(* ===== verification/TaskLease.v ===== *)
(** Leases on tasks: [internal/tasks/service.go] (Claim, Heartbeat,
    SweepExpiredLeases, ReleaseSessionTasks) and
    [internal/tasks/membership_permissions.go], over the rows of TaskStore.

    [SweepExpiredLeases] and [ReleaseSessionTasksWithReason] are the calls as one; in
    [lease_step] each of their store calls is a step of its own, the write-back of a row
    read earlier included, and other sessions' claims and heartbeats come between.

    [claim_attempt] is [Service.Claim] up to and including the compare-and-swap;
    its notifications, the epic rollup and the note that follow are left out.  The
    bus and the mesh emitter are an [effects] log; the brain hook is not modelled. *)

From Stdlib Require Import Ascii String.
From stdpp Require Import gmap strings.
From S2P Require Import Prelude GoStrings Hlc TaskStore.

#[local] Open Scope string_scope.
#[local] Open Scope list_scope.
#[local] Open Scope Z_scope.

Definition LeaseTTL : Z := 300 * second.

(** ** Membership permissions *)

Record WorkspaceMembership := { HomePeerID : string; m_Status : string; Capabilities : list string }.

Inductive effect :=
| Published (kind : string) (t : Task) (at_ : Z)
| EmitStatusChanged (id pre post : string)
| EmitUpdated (id : string).

Record Service := {
  db : TaskDB;
  membershipStore : gmap string WorkspaceMembership;   (** by local workspace id *)
  effects : list effect }.

Definition set_db (d : TaskDB) (s : Service) : Service :=
  {| db := d; membershipStore := membershipStore s; effects := effects s |}.
Definition emit (e : list effect) (s : Service) : Service :=
  {| db := db s; membershipStore := membershipStore s; effects := effects s ++ e |}.

Inductive service_error :=
| StoreError (e : store_error) | Required (what : string) | MembershipDenied | AlreadyClaimed.

(** [None] is an unshared workspace. *)
Definition workspaceMembership (s : Service) (ws : string) :
    result service_error (option WorkspaceMembership) :=
  if bool_decide (TrimSpace ws = "") then Ok None else
  match membershipStore s !! ws with
  | None => Ok None
  | Some m => if bool_decide (m_Status m = "active") then Ok (Some m) else Err MembershipDenied
  end.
######
Set down each record again, exactly as written.

(* ===== verification/TaskLease.v ===== *)
(** Leases on tasks: [internal/tasks/service.go] (Claim, Heartbeat,
    SweepExpiredLeases, ReleaseSessionTasks) and
    [internal/tasks/membership_permissions.go], over the rows of TaskStore.

    [SweepExpiredLeases] and [ReleaseSessionTasksWithReason] are the calls as one; in
    [lease_step] each of their store calls is a step of its own, the write-back of a row
    read earlier included, and other sessions' claims and heartbeats come between.

    [claim_attempt] is [Service.Claim] up to and including the compare-and-swap;
    its notifications, the epic rollup and the note that follow are left out.  The
    bus and the mesh emitter are an [effects] log; the brain hook is not modelled. *)

From Stdlib Require Import Ascii String.
From stdpp Require Import gmap strings.
From S2P Require Import Prelude GoStrings Hlc TaskStore.

#[local] Open Scope string_scope.
#[local] Open Scope list_scope.
#[local] Open Scope Z_scope.

Definition LeaseTTL : Z := 300 * second.

(** ** Membership permissions *)

Record WorkspaceMembership := { HomePeerID : string; m_Status : string; Capabilities : list string }.

Inductive effect :=
| Published (kind : string) (t : Task) (at_ : Z)
| EmitStatusChanged (id pre post : string)
| EmitUpdated (id : string).

Record Service := {
  db : TaskDB;
  membershipStore : gmap string WorkspaceMembership;   (** by local workspace id *)
  effects : list effect }.

Definition set_db (d : TaskDB) (s : Service) : Service :=
  {| db := d; membershipStore := membershipStore s; effects := effects s |}.
Definition emit (e : list effect) (s : Service) : Service :=
  {| db := db s; membershipStore := membershipStore s; effects := effects s ++ e |}.

Inductive service_error :=
| StoreError (e : store_error) | Required (what : string) | MembershipDenied | AlreadyClaimed.

(** [None] is an unshared workspace. *)
Definition workspaceMembership (s : Service) (ws : string) :
    result service_error (option WorkspaceMembership) :=
  if bool_decide (TrimSpace ws = "") then Ok None else
  match membershipStore s !! ws with
  | None => Ok None
  | Some m => if bool_decide (m_Status m = "active") then Ok (Some m) else Err MembershipDenied
  end.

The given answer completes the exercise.